Segment Open
Definition recalculate_high_watermark (now : Z) (m : RM) : RM :=
  let offsets := rm_log_end_offset m ::
    (fs_last_known_offset <$> filter (λ fs, is_follower_in_sync now m fs = true) (state_values m)) in
  let n := Z.of_nat (length offsets) in
  let k := rc_min_in_sync_replicas (rm_config m) in
  if k <=? n then
    let new_high_watermark := find_kth_smallest offsets (n - k + 1) in
    if rm_high_watermark m <? new_high_watermark then with_hwm new_high_watermark m else m
  else m.

Definition followers_of (m : RM) : list BrokerId :=
  filter (λ b, Some b ≠ rm_current_leader m) (rm_replica_set m).

(** The [while let Some(..) = futures.next()] loop over the followers in the
    order in which their sends complete. *)
Fixpoint collect_acks (completions : list BrokerId) (record : WalRecord) (required acks : Z) (m : RM)
  : Z * RM :=
  match completions with
  | [] => (acks, m)
  | b :: completions =>
      match send_to_follower b record m with
      | (Ok _, m) =>
          let acks := acks + 1 in
          if required <=? acks then (acks, m) else collect_acks completions record required acks m
      | (Err _, m) => collect_acks completions record required acks m
      end
  end.

(** [order] is the completion order; [dropped] is what the sends that are
    cancelled by the early return have already done to the followers. *)
Definition wait_for_acknowledgments (order : list BrokerId → list BrokerId) (dropped : N → N) (now : Z)
    (record : WalRecord) (local_offset : Offset) (m : RM) : Result ReplicationResult * RM :=
  let followers := followers_of m in
  if bool_decide (followers = []) then
    (Ok (mkReplicationResult local_offset Durable), with_hwm local_offset m)
  else
    let required_acks := saturating_sub (rc_min_in_sync_replicas (rm_config m)) 1 in
    let '(successful_acks, m) := collect_acks (order followers) record required_acks 0 m in
    let m := with_net (dropped (rm_net m)) m in
    if required_acks <=? successful_acks then
      (Ok (mkReplicationResult local_offset Durable), recalculate_high_watermark now m)
    else (Ok (mkReplicationResult local_offset LocalOnly), m).

Definition replicate_record order dropped (now : Z) (record : WalRecord) (m : RM)
  : Result ReplicationResult * RM :=
  let! (local_offset, m) := append_to_local_wal record m in
  wait_for_acknowledgments order dropped now record local_offset m.

Definition add_follower (now : Z) (broker_id : BrokerId) (m : RM) : RM :=
  with_states (<[broker_id := mkFollowerState broker_id 0 now 0]> (rm_follower_states m)) m.
Definition remove_follower (broker_id : BrokerId) (m : RM) : RM :=
  with_states (delete broker_id (rm_follower_states m)) m.
Definition update_high_watermark (offset : Offset) (m : RM) : RM := with_hwm offset m.

Definition validate_leader_epoch (request_epoch : Z) (m : RM) : Result unit :=
  if request_epoch <? rm_leader_epoch m
  then Err (StaleLeaderEpoch request_epoch (rm_leader_epoch m)) else Ok tt.

Definition get_follower_lag (b : BrokerId) (m : RM) : option Z :=
  (λ fs, saturating_sub (rm_log_end_offset m) (fs_last_known_offset fs)) <$> rm_follower_states m !! b.
Definition is_replication_healthy (now : Z) (m : RM) : bool :=
  rc_min_in_sync_replicas (rm_config m) <=? Z.of_nat (length (get_in_sync_replicas now m)).

(** One tick of the heartbeat monitor.  [epoch] and [hwm] are the values
    captured when the monitor was started. *)
Definition heartbeat_one (epoch hwm : Z) (leader_id : BrokerId) (m : RM) (b : BrokerId) : RM :=
  let request := mkHeartbeatRequest epoch leader_id (rm_topic_partition m) hwm in
  let '(r, n) := rpc_send_heartbeat b request (rm_net m) in
  let m := with_net n m in
  match r with
  | Ok response =>
      if hbp_success response then
        match hbp_follower_state response with
        | Some state => with_states (<[b := state]> (rm_follower_states m)) m
        | None => m
        end
      else m
  | Err _ => m
  end.
Definition heartbeat_tick (epoch hwm : Z) (m : RM) : RM :=
  match rm_current_leader m with
  | Some leader_id => foldl (heartbeat_one epoch hwm leader_id) m (followers_of m)
  | None => m
  end.
End manager.

(** ** The selection is correct *)

Abbreviation below v l := (length (filter (λ x : Z, x < v) l)).
Abbreviation upto v l := (length (filter (λ x : Z, x ≤ v) l)).

Lemma filter_none (P : Z → Prop) `{!∀ x, Decision (P x)} l : (∀ x, x ∈ l → ¬ P x) → filter P l = [].
Proof.
  induction l as [|x l IH]; intros HP; [done|]. rewrite filter_cons, decide_False by (apply HP; by left).
  apply IH. intros y ?. apply HP. by right.
Qed.
Lemma filter_all (P : Z → Prop) `{!∀ x, Decision (P x)} (l : list Z) : (∀ x, x ∈ l → P x) → filter P l = l.
Proof.
  induction l as [|x l IH]; intros HP; [done|]. rewrite filter_cons, decide_True by (apply HP; by left).
  f_equal. apply IH. intros y ?. apply HP. by right.
Qed.

(** The rank of a value determines its position in a sorted list. *)
Lemma sorted_rank s i v :
  StronglySorted Z.le s → (below v s ≤ i < upto v s)%nat → s !! i = Some v.
Proof.
  intros Hs. revert i. induction Hs as [|x s Hs IH HF]; intros i; [simpl; lia|].
  rewrite Forall_forall in HF. rewrite !filter_cons.
  assert (Hbig : v < x → filter (λ y, y ≤ v) s = []).
  { intros ?. apply filter_none. intros y Hy. specialize (HF y Hy). lia. }
  assert (Hge : v ≤ x → filter (λ y, y < v) s = []).
  { intros ?. apply filter_none. intros y Hy. specialize (HF y Hy). lia. }
  destruct (decide (x ≤ v)); [|rewrite Hbig by lia; simpl; lia].
  destruct (decide (x < v)); simpl; intros Hi.
  - destruct i as [|i]; [lia|]. apply IH. lia.
  - assert (x = v) as -> by lia. destruct i as [|i]; [done|]. apply IH. rewrite Hge by lia. simpl. lia.
Qed.

Lemma heap_push_perm x h : heap_push x h ≡ₚ x :: h.
Proof.
  induction h as [|y h IH]; simpl; [done|]. destruct (x <? y); [|done]. rewrite IH. by apply Permutation_swap.
Qed.
Lemma heap_push_sorted x h : StronglySorted Z.ge h → StronglySorted Z.ge (heap_push x h).
Proof.
  induction 1 as [|y h Hh IH HF]; simpl; [by repeat constructor|]. destruct (Z.ltb_spec x y).
  - constructor; [done|]. rewrite Forall_forall in *. intros z Hz. rewrite heap_push_perm in Hz.
    apply elem_of_cons in Hz as [->|Hz]; [lia|by apply HF].
  - constructor; [by constructor|]. constructor; [lia|]. rewrite Forall_forall in *. intros z Hz.
    specialize (HF z Hz). lia.
Qed.

(** The heap holds the [k] smallest of the elements seen. *)
Record heap_inv (k : nat) (seen : list Z) (h : MaxHeap) : Prop := {
  hi_sorted : StronglySorted Z.ge h;
  hi_length : length h = k;
  hi_rest : ∃ rest, h ++ rest ≡ₚ seen ∧ ∀ x y, x ∈ h → y ∈ rest → x ≤ y;
}.

Lemma heap_step_inv k seen h x :
  (0 < k)%nat → heap_inv k seen h → heap_inv k (seen ++ [x]) (heap_step h x).
Proof.
  intros Hk [Hs Hl (rest & Hp & Hle)]. unfold heap_step, heap_peek, heap_pop.
  destruct h as [|m h]; [simpl in *; lia|]. simpl. inversion Hs as [|? ? Hs' HF]; subst.
  rewrite Forall_forall in HF. destruct (Z.ltb_spec x m).
  - split; [by apply heap_push_sorted|by rewrite heap_push_perm|]. exists (m :: rest). split.
    + rewrite heap_push_perm, <- Hp. solve_Permutation.
    + intros y z Hy Hz. rewrite heap_push_perm in Hy.
      apply elem_of_cons in Hy as [->|Hy], Hz as [->|Hz]; [lia| | |].
      * specialize (Hle m z (list_elem_of_here _ _) Hz). lia.
      * specialize (HF y Hy). lia.
      * apply Hle; [by right|done].
  - split; [done|done|]. exists (rest ++ [x]). split; [by rewrite app_assoc, Hp|].
    intros y z Hy [Hz| ->%list_elem_of_singleton]%elem_of_app; [by apply Hle|].
    apply elem_of_cons in Hy as [->|Hy]; [lia|]. specialize (HF y Hy). lia.
Qed.

Lemma heap_fold_inv k seen l h :
  (0 < k)%nat → heap_inv k seen h → heap_inv k (seen ++ l) (foldl heap_step h l).
Proof.
  intros Hk. revert seen h. induction l as [|x l IH]; intros seen h Hh; simpl; [by rewrite app_nil_r|].
  replace (seen ++ x :: l) with ((seen ++ [x]) ++ l) by by rewrite <- app_assoc.
  apply IH. by apply heap_step_inv.
Qed.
Segment Closed
--- Problem description ---
Find "(** One tick" in the entries above and copy that whole line exactly, then each line after it through the line that contains "Abbreviation upto v".

--- Answer area ---
(** One tick of the heartbeat monitor.  [epoch] and [hwm] are the values
    captured when the monitor was started. *)
Definition heartbeat_one (epoch hwm : Z) (leader_id : BrokerId) (m : RM) (b : BrokerId) : RM :=
  let request := mkHeartbeatRequest epoch leader_id (rm_topic_partition m) hwm in
  let '(r, n) := rpc_send_heartbeat b request (rm_net m) in
  let m := with_net n m in
  match r with
  | Ok response =>
      if hbp_success response then
        match hbp_follower_state response with
        | Some state => with_states (<[b := state]> (rm_follower_states m)) m
        | None => m
        end
      else m
  | Err _ => m
  end.
Definition heartbeat_tick (epoch hwm : Z) (m : RM) : RM :=
  match rm_current_leader m with
  | Some leader_id => foldl (heartbeat_one epoch hwm leader_id) m (followers_of m)
  | None => m
  end.
End manager.

(** ** The selection is correct *)

Abbreviation below v l := (length (filter (λ x : Z, x < v) l)).
Abbreviation upto v l := (length (filter (λ x : Z, x ≤ v) l)).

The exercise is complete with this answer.